Otsuka’s lupus nephritis drug Lupkynis backed for NHS use
Patients in England and Wales with active lupus nephritis will soon be able to access treatment with Otsuka Pharma’s Lupkynis following a recommendation by the health technology assessment agency NICE.
Lupkynis (voclosporin) can be used in combination with the immunosuppressant drug mycophenolate mofetil (MMF) as an option for adults at the more severe end of the lupus nephritis spectrum, in other words, those with class 3, 4, and 5 disease, according to the guidance.
The drug was approved by the Medicines and Healthcare products Regulatory Agency (MHRA) in December, a few months after it was greenlit by the European Commission for the same indication in EU member states. It is the first oral calcineurin inhibitor (CNI) to be licensed for use in lupus nephritis.
Voclosporin costs £12,167 for 12 months of treatment, according to NICE, but Otsuka has agreed to supply the drug at a confidential discount to the NHS.
Originally developed by Canada’s Aurinia Pharma, Lupkynis is the first oral medicine to treat active lupus nephritis, which is a serious complication of the autoimmune disorder systemic lupus erythematosus (SLE) characterised by kidney inflammation.
Otsuka cites UK data from 2012 which suggests that around 60,000 people were living with SLE, with an estimated 3,000 new diagnoses every year. It is estimated that between 40% and 50% of all SLE patients will develop lupus nephritis, which is incurable and, depending on the severity, can require treatment over the course of their lifetime.
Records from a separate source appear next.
Fixpoint clear_front (cache : list DataSegment) (una : Z) : list DataSegment :=
  match cache with
  | [] => []
  | seg :: rest => if decide (una ≤ ds_Number seg) then cache else clear_front rest una
  end.
Definition Clear (sw : t) (una : Z) : t := mk (clear_front (cache sw) una) (totalInFlightSize sw).

(** [Visit]: the visitor may change the segment and stops the visit with [false]. *)
Fixpoint visit {S} (visitor : S → DataSegment → S * DataSegment * bool) (s : S)
    (cache : list DataSegment) : S * list DataSegment :=
  match cache with
  | [] => (s, [])
  | seg :: rest =>
      let '(s, seg, continue) := visitor s seg in
      if (continue : bool) then let '(s, rest) := visit visitor s rest in (s, seg :: rest)
      else (s, seg :: rest)
  end.

Definition set_timeout (seg : DataSegment) (timeout : Z) : DataSegment :=
  mkData (ds_Conv seg) (ds_Option seg) (ds_Timestamp seg) (ds_Number seg) (ds_SendingNext seg)
         (ds_payload seg) timeout (ds_transmit seg).

Definition HandleFastAck (sw : t) (number rto : Z) : t :=
  if IsEmpty sw then sw
  else
    let visitor (_ : ()) (seg : DataSegment) :=
      if decide (number = ds_Number seg ∨ number -32 ds_Number seg > half32) then ((), seg, false)
      else
        let seg := if decide (ds_transmit seg > 0 ∧ ds_timeout seg > rto / 3)
                   then set_timeout seg (ds_timeout seg -32 rto / 3) else seg in
        ((), seg, true) in
    mk (visit visitor () (cache sw)).2 (totalInFlightSize sw).

(** What the closure of [Flush] captures: the in-flight total of the window, the lost
    and sent counts, and the segments written. *)
Record FlushState := mkFlush {
  f_total : Z;
  f_lost : Z;
  f_inFlight : Z;
  f_out : list DataSegment
}.
Lemma flush_late_good c current now : cinv ms mr c → good c (flush_late c current now).
Proof.
  intros H. unfold flush_late. set (c1 := if decide (c_state c = StatePeerTerminating ∧ _) then _ else c).
  assert (good c c1) as G.
  { unfold c1. case_decide as Hd; [|by apply good_refl]. apply SetState_good; [done|].
    destruct Hd as [-> _]. auto with kcp. }
  eapply good_trans; [exact G|]. destruct G as (H1 & _).
  case_decide as Hd; [|by apply good_refl]. apply SetState_good; [done|]. destruct Hd as [-> _]. auto with kcp.
Qed.

Lemma flush_good c current now :
  cinv ms mr c → is_u32 current → ∃ c', flush c current now = Ok c' ∧ good c c'.
Proof.
  intros H Hcu. unfold flush. destruct (decide (c_state c = StateTerminated)).
  { exists c. split; [done|by apply good_refl]. }
  pose proof (flush_idle_good c current now H) as G1. pose proof G1 as (H1 & _).
  destruct (decide (c_state (flush_idle c current now) = StateTerminating)) as [Et|Et].
  - pose proof (Ping_good _ current CommandTerminate H1 (or_intror eq_refl)) as G2.
    eexists. split; [done|]. eapply good_trans; [exact G1|]. eapply good_trans; [exact G2|].
    destruct (decide (_ > 8000)); [|by apply good_refl, G2].
    apply SetState_good; [apply G2|]. cbn. rewrite Et. auto with kcp.
  - pose proof (flush_late_good _ current now H1) as G2. pose proof G2 as (H2 & _).
    pose proof (flush_receiving_good _ current H2) as G3. pose proof G3 as (H3 & _).
    destruct (flush_sending_good _ current H3 Hcu) as (c4 & -> & G4). cbn [mbind go_bind].
    eexists. split; [done|]. eapply good_trans; [exact G1|]. eapply good_trans; [exact G2|].
    eapply good_trans; [exact G3|]. eapply good_trans; [exact G4|].
    destruct (decide (3000 ≤ _)); [|by apply good_refl, G4]. apply Ping_good; [apply G4|by left].
Qed.

(** *** Reads *)

(** A read: the invariant, the growth, and the stream with the bytes read. *)
Definition good_read (c c' : Connection) (d got : list byte) : Prop :=
  cinv ms mr c' ∧ later c c' ∧ retains c c' ∧ c_state c' = c_state c ∧
  stream mr (c_receiving c') (d ++ got).

Lemma read_worker_good c rw d got evs :
  cinv ms mr c → rinv mr rw →
  ReceivingWorker.nextNumber (c_receiving c) ≤ ReceivingWorker.nextNumber rw →
  (∀ n, held (c_receiving c) n → held rw n) → stream mr rw (d ++ got) → outs evs = [] →
  good_read c (emit (set_receiving c rw) evs) d got.
Proof.
  intros H Hr Hn Hh Hs Ho. assert (later c (set_receiving c rw)) as Hl by (by apply later_worker).
  split; [apply cinv_emit; [by rewrite Ho|by apply cinv_receiving]|].
  split; [done|]. split; [split; [done|auto]|]. done.
Qed.

Lemma good_read_refl c d : cinv ms mr c → stream mr (c_receiving c) d → good_read c c d [].
Proof. intros H Hs. split; [done|]. split; [done|]. split; [done|]. split; [done|]. by rewrite app_nil_r. Qed.

Lemma emit_nil c : emit c [] = c.
Proof. destruct c. unfold emit. cbn. by rewrite app_nil_r. Qed.

Lemma Conn_Read_good c n d :
  cinv ms mr c → 0 ≤ n → stream mr (c_receiving c) d →
  ∃ c' r, Conn_Read c n = Ok (c', r) ∧
    good_read c c' d (match r with ReadData got => got | _ => [] end).
Proof.
  intros H Hn Hs. unfold Conn_Read. destruct (Is _ _).
  { exists c, ReadEOF. split; [done|]. by apply good_read_refl. }
  destruct (ReceivingWorker.Read_rinv mr (c_receiving c) d n) as (rw & got & -> & Hr & Hs' & _ & _ & Hnx & Hh);
    [apply H|done|done|]. cbn [mbind go_bind]. case_decide as Hg.
  - eexists _, (ReadData got). split; [done|]. by apply read_worker_good.
  - assert (got = []) as -> by (apply len_0_nil; pose proof (len_nonneg got); lia).
    eexists _, ReadWait. split; [done|]. rewrite <- (emit_nil (set_receiving c rw)). by apply read_worker_good.
Qed.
In the pivotal Phase 3 AURORA 1 study and AURORA 2 continuation study, where the combination of Lupkynis with MMF and low-dose corticosteroids was found to achieve superior renal responses at 52 weeks compared to MMF and steroids alone, with a comparable safety profile.
Otsuka licensed rights to Lupkynis in various ex-US markets, including the EU, Japan, and the UK, in 2020, with Aurinia retaining rights to the drug in the US and its home market of Canada. The Canadian firm recently said that it expects to make between $120 to $140 million in sales of the product in the current fiscal year.
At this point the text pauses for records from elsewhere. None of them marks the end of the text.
Lemma len_enc_target f udp : frame_ok f udp → len (enc_target f udp) ≤ 780.
Proof.
  intros H. unfold enc_target. pose proof (len_enc_inbound f udp H). case_decide as Hn.
  - destruct (fo_target _ _ H Hn) as [_ Ha]. pose proof (len_enc_dest _ Ha). rewrite len_cons, len_app. lia.
  - pose proof (fo_udp _ _ H) as Hu. destruct udp as [d|]; [|rewrite len_nil; lia].
    pose proof (len_enc_dest _ Hu). rewrite len_cons. lia.
Qed.

Lemma write_inbound_appends f b :
  frame_ok f (UDP b) → wf b → len (enc_inbound f (UDP b)) ≤ room b →
  appends b (enc_inbound f (UDP b)) (write_inbound f b).
Proof.
  intros H Hb Hr. unfold write_inbound, enc_inbound in *. pose proof (fo_inbound _ _ H) as Hi.
  assert (Hopt : ∀ b d more (k : Buffer.t → go Buffer.t), wf b → optional_ok d →
    len (enc_optional d more) ≤ room b →
    (∀ b', wf b' → len more ≤ room b' → appends b' more (k b')) →
    appends b (enc_optional d more)
      (if is_tcp_udp (d_Network d)
       then b ← must_byte b (Network_number (d_Network d) - 1);
            b ← write_address_port b (d_Address d) (d_Port d); k b
       else Ok b)).
  { clear. intros b d more k Hb Hd Hr Hk. unfold enc_optional in *.
    destruct (is_tcp_udp (d_Network d)) eqn:E; [|by apply appends_ret]. pose proof (len_nonneg more).
    specialize (Hd E). pose proof (len_enc_dest d Hd). rewrite len_cons, len_app in Hr.
    apply (appends_bind b [net_byte d]); [apply must_byte_appends; [done|lia]|].
    intros b1 Hb1 Hr1 _. change (len [net_byte d]) with 1 in Hr1.
    apply appends_bind; [apply write_dest_appends; [done|done|lia]|].
    intros b2 Hb2 Hr2 _. apply Hk; [done|lia]. }
  destruct (f_Inbound f) as [i|].
  - destruct Hi as [Hs Hl]. apply Hopt; [done|done|done|]. intros b1 Hb1 Hr1.
    pose proof (Hopt b1 (Local i) [] Ok Hb1 Hl Hr1) as Hlast.
    destruct (is_tcp_udp (d_Network (Local i))) eqn:E; [|apply Hlast; intros; by apply appends_ret].
    unfold mbind, go_bind in *.
    destruct (must_byte _ _) as [b2| |]; [|apply Hlast; intros; by apply appends_ret..].
    destruct (write_address_port _ _ _) as [b3| |]; apply Hlast; intros; by apply appends_ret.
  - destruct (UDP b); [by apply Write_appends|by apply appends_ret].
Qed.

Lemma write_target_appends f b :
  frame_ok f (UDP b) → wf b → len (enc_target f (UDP b)) ≤ room b →
  appends b (enc_target f (UDP b)) (write_target f b).
Proof.
  intros H Hb Hr. unfold write_target, enc_target in *. destruct (decide _) as [Hn|Hn].
  - destruct (fo_target _ _ H Hn) as [Hnet Ha]. pose proof (len_enc_dest _ Ha).
    pose proof (len_nonneg (enc_inbound f (UDP b))). rewrite len_cons, len_app in Hr.
    apply (appends_bind b [net_byte (Target f)]).
    { unfold net_byte. apply bool_decide_eq_true in Hnet.
      destruct Hnet as [-> | ->]; (apply must_byte_appends; [done|lia]). }
    intros b1 Hb1 Hr1 Hu1. change (len [net_byte (Target f)]) with 1 in Hr1.
    apply appends_bind; [apply write_dest_appends; [done|done|lia]|].
    intros b2 Hb2 Hr2 Hu2. rewrite <- Hu1, <- Hu2 in *. apply write_inbound_appends; [done|done|lia].
  - pose proof (fo_udp _ _ H) as Hu. destruct (UDP b) as [d|]; [|by apply appends_ret].
    pose proof (len_enc_dest _ Hu) as Hld. rewrite len_cons in Hr.
    destruct (WriteByte_appends b (byte_of_Z TargetNetworkUDP) Hb) as (b1 & -> & Hap); [lia|].
    cbn [mbind go_bind]. destruct Hu as [_ Ha]. unfold enc_dest in *.
    destruct (d_Address d) as [a|]; [|done]. destruct (len_enc_addr_port a (d_Port d) Ha) as [El _].
    apply (appends_bind b [x02] _ (Ok b1) (λ b, write_address_port_ignored b (Some a) (d_Port d)) Hap).
    intros b2 Hb2 Hr2 _. change (len [x02]) with 1 in Hr2.
    apply write_address_port_ignored_appends; [done|done|lia].
Qed.

Lemma Extend_poke_appends b bs :
  wf b → bs ≠ [] → len bs ≤ room b →
  appends b bs (b ← Extend b (len bs); Ok (poke b (end_ b - len bs) bs)).
Proof.
  intros Hb Hne Hr. pose proof (len_nonneg bs). pose proof (len_content b Hb).
  destruct (Extend_spec b (len bs) Hb) as (b1 & -> & Hb1 & Hc & Hr1 & _ & He & Hs & Hu); [lia|].
  cbn [mbind go_bind]. eexists. split; [done|].
  destruct (poke_mid b1 (content b) (replicate (Z.to_nat (len bs)) x00) [] bs Hb1) as (? & ? & ? & ?);
    [by rewrite app_nil_r|len_lia|done|].
  replace (end_ b1 - len bs) with (start b1 + len (content b)) by lia.
  rewrite app_nil_r in *. split; [done|]. split; [done|]. split; [lia|]. split; [congruence|done].
Qed.

(** [WriteTo] appends the length and the metadata, and never fails on what a frame can
    carry. *)
Lemma WriteTo_appends f b :
  frame_ok f (UDP b) → wf b → 2 + len (enc_meta f (UDP b)) ≤ room b →
  appends b (put_be16 (len (enc_meta f (UDP b))) ++ enc_meta f (UDP b)) (WriteTo f b).
Proof.
  intros H Hb Hr. pose proof (len_enc_target f _ H) as Hlt. pose proof (len_content b Hb) as Hlc.
  pose proof (len_enc_meta f (UDP b)) as Hl.
  pose proof (len_nonneg (enc_target f (UDP b))). unfold WriteTo.
  destruct (Extend_spec b 2 Hb) as (b1 & -> & Hb1 & Hc1 & Hr1 & _ & He1 & Hs1 & Hu1); [lia|].
  cbn [mbind go_bind].
  assert (Hin : appends b1 (enc_meta f (UDP b))
    (b ← (b ← Extend b1 2; Ok (poke b (end_ b - 2) (put_be16 (SessionID f))));
     b ← must_byte b (SessionStatus f); b ← must_byte b (Option f); write_target f b)).
  { apply appends_bind.
    { apply (Extend_poke_appends b1 (put_be16 (SessionID f)) Hb1); [done|].
      change (len (put_be16 (SessionID f))) with 2. lia. }
    intros b2 Hb2 Hr2 Hu2. change (len (put_be16 (SessionID f))) with 2 in Hr2.
    apply (appends_bind b2 [byte_of_Z (SessionStatus f)]); [apply must_byte_appends; [done|lia]|].
    intros b3 Hb3 Hr3 Hu3. change (len [byte_of_Z (SessionStatus f)]) with 1 in Hr3.
    apply (appends_bind b3 [byte_of_Z (Option f)]); [apply must_byte_appends; [done|lia]|].
    intros b4 Hb4 Hr4 Hu4. change (len [byte_of_Z (Option f)]) with 1 in Hr4.
    assert (UDP b = UDP b4) as Hu by congruence. rewrite Hu in *. apply write_target_appends; [done|done|lia]. }
  destruct Hin as (b' & E & Hb' & Hc' & Hr' & Hu' & Hs').
  destruct (Extend b1 2) as [b2| |]; cbn [mbind go_bind] in *; [|done..].
  destruct (must_byte _ _) as [b3| |]; cbn [mbind go_bind] in *; [|done..].
  destruct (must_byte _ _) as [b4| |]; cbn [mbind go_bind] in *; [|done..].
  rewrite E. cbn [mbind go_bind]. rewrite !Len_wf by done.
  rewrite Hc', len_app. replace (len (content b1) + len (enc_meta f (UDP b)) - len (content b1))
    with (len (enc_meta f (UDP b))) by lia.
  rewrite u16_small by (unfold is_u16; lia). rewrite Hc1, <- app_assoc in Hc'.
  destruct (poke_mid b' _ _ _ (put_be16 (len (enc_meta f (UDP b)))) Hb' Hc' eq_refl) as (Hw & Hc & Hrm & Hu); [done|].
  eexists. split; [done|]. replace (end_ b) with (start b' + len (content b)) by lia.
  split; [done|]. split; [done|]. rewrite len_app. change (len (put_be16 _)) with 2.
  split; [lia|]. split; [congruence|]. cbn. congruence.
Qed.

(** ** What is read back *)

Lemma Byte_at b i c :
  wf b → content b !! Z.to_nat i = Some c → 0 ≤ i → Byte b i = Ok c.
Proof.
  intros Hb Hc Hi. pose proof (len_content b Hb) as Hl.
  pose proof (lookup_lt_Some _ _ _ Hc) as Hlt. unfold wf in Hb.
  unfold Byte. rewrite i32_small by (unfold is_i32; len_lia).
  unfold index. rewrite decide_True by lia. unfold content in Hc.
  rewrite lookup_take_lt, lookup_drop in Hc by len_lia.
  replace (Z.to_nat (start b + i)) with (Z.to_nat (start b) + Z.to_nat i)%nat by lia. by rewrite Hc.
Qed.

Lemma Advance_prefix b p s :
  wf b → content b = p ++ s → wf (Advance b (len p)) ∧ content (Advance b (len p)) = s.
Proof.
  intros Hb Hc. pose proof (len_content b Hb) as Hl. rewrite Hc, len_app in Hl.
  pose proof (len_nonneg p). pose proof (len_nonneg s).
  destruct (Advance_spec b (len p) Hb) as (Hw & Hca & _); [lia|unfold wf in Hb; lia|].
  split; [done|]. by rewrite Hca, Hc, to_nat_len, drop_app_length.
Qed.

Section read_back.
Context (pooled : list byte).

Lemma ReadAddressPort_enc a port rest e :
  encodable a → is_u16 port →
  ReadAddressPort pooled muxParser None (mkStream (enc_addr_port a port ++ rest) e)
  = Ok (None, mkStream rest e, Some a, port).
Proof.
  intros Ha Hp. pose proof (enc_size_bound a Ha).
  assert (Hroom : room (New pooled) = 8192).
  { unfold room, New, arr, Size. cbn -[Z.to_nat replicate]. case_decide; len_lia. }
  unfold enc_addr_port. rewrite <- app_assoc.
  cbn [ReadAddressPort muxParser]. change (default (New pooled) None) with (New pooled).
  destruct (readPort_spec (New pooled) port (enc_address (type_byte a) a ++ rest) e (wf_New _) Hp)
    as (b1 & -> & Hb1 & _ & Hr1); [lia|]. cbn [mbind go_bind].
  match goal with |- context [readAddress ?ap] =>
    destruct (readAddress_spec ap b1 a (type_byte a) rest e Hb1 Ha ltac:(lia)) as (b2 & -> & _) end.
  - by destruct a.
  - destruct a; cbn; lia.
  - destruct a; cbn; lia.
  - by destruct a.
  - done.
Qed.

Lemma read_destination_spec what b d rest :
  wf b → addr_ok d → is_tcp_udp (d_Network d) = true → content b = enc_dest d ++ rest →
  ∃ b', read_destination pooled what b (Network_number (d_Network d) - 1) = Ok (d, b') ∧
    wf b' ∧ content b' = rest.
Proof.
  intros Hb [Hp Ha] Hnet Hc. unfold read_destination. rewrite Bytes_wf, Hc by done. cbn [mbind go_bind].
  unfold enc_dest in *. destruct d as [[a|] port net]; [|done]. cbn [d_Address d_Port d_Network] in *.
  rewrite ReadAddressPort_enc by done. rewrite len_app. cbn [sdata].
  replace (len (enc_addr_port a port) + len rest - len rest) with (len (enc_addr_port a port)) by lia.
  destruct (Advance_prefix b _ _ Hb Hc) as [Hw Hca]. exists (Advance b (len (enc_addr_port a port))).
  split; [|done]. apply bool_decide_eq_true in Hnet. destruct Hnet as [-> | ->]; done.
Qed.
“The combination of symptoms such as joint pain, swelling and fatigue caused by lupus nephritis can be very detrimental to mental wellbeing and quality of life,” said Paul Howard, chief executive of patient organisation Lupus UK.
“From conversations with people living with lupus nephritis, we know that every day can be a challenge living with this disease,” he added. “We hope that the introduction of voclosporin as a new combination treatment option could help to improve the lives of those living with lupus nephritis.”